La misère humaine serait intolérable si elle n’était diluée dans le temps.

Empêcher qu’elle se dilue pour qu’elle soit intolérable.

« Et quand ils se furent rassasiés de larmes » (Iliade) — encore un moyen de rendre la pire souffrance tolérable.

Il ne faut pas pleurer pour ne pas être consolé[1].

Toute douleur qui ne détache pas est de la douleur perdue. Rien de plus affreux, froid désert, âme recroquevillée. Ovide. Esclaves de Plaute,

Ne jamais penser à une chose ou à un être qu’on aime et qu’on n’a pas sous les yeux sans songer que peut-être cette chose est détruite ou que cet être est mort.

Que cette pensée ne dissolve pas le sentiment de la réalité, mais le rende plus intense.

Chaque fois qu’on dit : « Que ta volonté soit faite », se représenter dans leur ensemble tous les malheurs possibles.

Deux manières de se tuer : suicide ou détachement.

Tuer par la pensée tout ce qu’on aime : seule manière de mourir. Mais seulement ce qu’on aime. (Celui qui ne haït pas son père, sa mère… Mais : aimez vos ennemis…)

Ne pas désirer que ce qu’on aime soit immortel. Devant un être humain, quel qu’il soit, ne le désirer ni immortel ni mort.

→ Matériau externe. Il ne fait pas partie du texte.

(* ===== verification/MipsSample.v ===== *)
(** * A concrete machine for the theorems on the assembler code

    Processor 3 with its static area, the stacks of two threads and the words that hold
    their stack tops; the theorems of [MipsTheorems] and [MipsExc] applied to it. *)
From S2P Require Import Prelude CList Cpu Cp0 Mips MipsTheorems MipsExc.

(** [n] words of value 0 at [a]. *)
Definition zeros (a n : Z) : words := list_to_map ((λ k, (a + 4 * k, 0)) <$> seqZ 0 n).

Definition sample_mem : words :=
  <[0xB0000010 := 3]> (zeros 0x80100000 39 ∪ zeros 0x80200000 2 ∪ zeros 0x80300000 39 ∪ zeros 0x80001000 256).

(** The running thread, with its stack at [0x80100000]; all registers are 5 but
    those that hold the arguments of [cpu_switch_context]. *)
Definition sample_regs : gmap Z Z := list_to_map ((λ r, (r, 5)) <$> seqZ 0 32).
Definition sample_mips : mips :=
  Mips (<[r_sp := 0x80100000 + 156]> (<[r_a0 := 0x80200000]> (<[r_a1 := 0x80200004]> (<[r_a2 := 7]> sample_regs))))
    1 2 {[c_entryhi := 0x401000; c_status := 0xff01; c_epc := 0x80012344]}
    (<[0x80200004 := 0x80300000]> sample_mem) 0x80010000.

(** Another thread, when it was suspended: its context is the zero words at [0x80300000]. *)
Definition sample_other : mips := Mips {[r_sp := 0x80300000 + 156]} 0 0 ∅ ∅ 0.

(** A decidable statement about the sample is decided by evaluation. *)
Ltac decide_now := apply (bool_decide_unpack _); vm_compute; exact I.

Lemma area_compute s a n :
  0 ≤ a → a + 4 * n ≤ word_max → Forall (λ k, is_Some (m_mem s !! (a + 4 * k))) (seqZ 0 n) → area s a n.
Proof.
  intros Ha Hn Hf. split; [done|split; [done|]]. intros k Hk. rewrite Forall_forall in Hf. apply Hf.
  by apply elem_of_seqZ.
Qed.

Lemma sample_area : area sample_mips 0x80100000 39 ∧ area sample_mips 0x80200000 1 ∧
  area sample_mips 0x80200004 1 ∧ area sample_mips 0x80300000 39 ∧
  area sample_mips (static_area 3) 256 ∧ area sample_mips dorder 1.
Proof.
  split; [|split; [|split; [|split; [|split]]]]; (apply area_compute; [done|done|decide_now]).
Qed.

Lemma sample_on_cpu : on_cpu 3 sample_mips.
Proof. split; [done|]. split; [apply sample_area|]. split; [by vm_compute|apply sample_area]. Qed.

Lemma sample_stack : stack_for 3 0x80100000 sample_mips.
Proof.
  split; [by vm_compute|]. split; [done|]. split; [done|]. split; [apply sample_area|].
  intros a Ha. unfold in_context, CONTEXT_SIZE in Ha. rewrite dorder_eq.
  change (static_area 3) with 0x80001000. unfold KERNEL_STATIC_SIZE. lia.
Qed.

Lemma sample_suspended : suspended_as sample_other sample_mips 0x80300000.
Proof.
  split; [split|].
  - intros r off Hin.
    assert (Hall : Forall (λ '(r, off), word sample_mips (0x80300000 + off) = reg r sample_other) saved_registers)
      by (decide_now).
    rewrite Forall_forall in Hall. exact (Hall _ Hin).
  - split; by vm_compute.
  - split; [by vm_compute|]. split; [by vm_compute|]. change (reg r_sp sample_other) with (0x80300000 + 156). done.
Qed.

Lemma sample_can_switch : can_switch sample_mips 0x80200000 0x80200004 0x80100000 0x80300000.
Proof.
  destruct sample_area as (H1 & H2 & H3 & H4 & _).
  split.
  - by vm_compute.
  - exact H1.
  - done.
  - by vm_compute.
  - by vm_compute.
  - exact H2.
  - exact H3.
  - unfold in_context, CONTEXT_SIZE. lia.
  - rewrite decide_False by done. split; [by vm_compute|]. split; [exact H4|].
    unfold switch_word, in_context, CONTEXT_SIZE. split; [lia|]. intros a. lia.
Qed.

Lemma context_switch_transparent_witness :
  ∃ s1, cpu_switch_context_code sample_mips = Ok (tt, s1) ∧ resumed_as sample_other s1 ∧
    suspended_as sample_mips s1 0x80100000.
Proof.
  destruct (context_switch_transparent sample_mips 0x80200000 0x80200004 0x80100000 0x80300000 sample_can_switch)
    as [Hr Hs].
  destruct (Hr sample_other) as (s1 & E & Hres & _).
  - rewrite decide_False by done. exact sample_suspended.
  - exists s1. split; [done|]. split; [done|]. by apply Hs.
Defined.

Lemma tlb_refill_transparent_witness :
  ∃ s3, handle_tlb_refill (mret ()) sample_mips = Ok (tt, s3) ∧
    (∀ r, 0 ≤ r < 32 → r ≠ r_k0 → r ≠ r_k1 → reg r s3 = reg r sample_mips) ∧ m_pc s3 = 0x80012344.
Proof.
  destruct (tlb_refill_transparent (mret ()) 3 sample_mips sample_on_cpu) as (s1 & s2 & s3 & _ & _ & E & _ & _ & Hr & _ & _ & Hpc).
  - intros s1 _ _ _. exists s1. split; [done|]. split; [done|]. split; [done|]. split; tauto.
  - exists s3. split; [exact E|]. split; [exact Hr|]. by rewrite Hpc.
Defined.

Lemma handle_general_context_witness :
  ∃ s1 s3, general_enter sample_mips = Ok (tt, s1) ∧ creg c_status s1 = 0xff00 ∧
    handle_general (mret ()) sample_mips = Ok (tt, s3) ∧ reg r_sp s3 = reg r_sp sample_mips.
Proof.
  destruct (handle_general_context (mret ()) 3 0x80100000 sample_mips sample_on_cpu sample_stack)
    as (s1 & s2 & s3 & E1 & _ & E & Hst & _ & _ & _ & Hsp & _).
  - intros s1 _ Hsp _ Hon Ha. exists s1. done.
  - exists s1, s3. split; [exact E1|]. split; [by rewrite Hst|]. split; [exact E|exact Hsp].
Defined.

L’avare, par désir de son trésor, s’en prive. Si l’on peut mettre tout son bien dans une chose cachée dans la terre, pourquoi pas en Dieu ?

Mais quand Dieu est devenu aussi plein de signification que le trésor pour l’avare, se répéter fortement qu’il n’existe pas. Éprouver qu’on l’aime, même s’il n’existe pas.

C’est lui qui, par l’opération de la nuit obscure, se retire afin de ne pas être aimé comme un trésor par un avare.

Électre pleurant Oreste mort. Si on aime Dieu en pensant qu’il n’existe pas, il manifestera son existence.

  1. « Bienheureux ceux qui pleurent, » a dit pourtant Jésus-Christ. Mais Simone Weil ne condamne ici que les larmes arrachées par la privation des biens temporels et que l’homme verse sur lui-même (Note de l’Éditeur).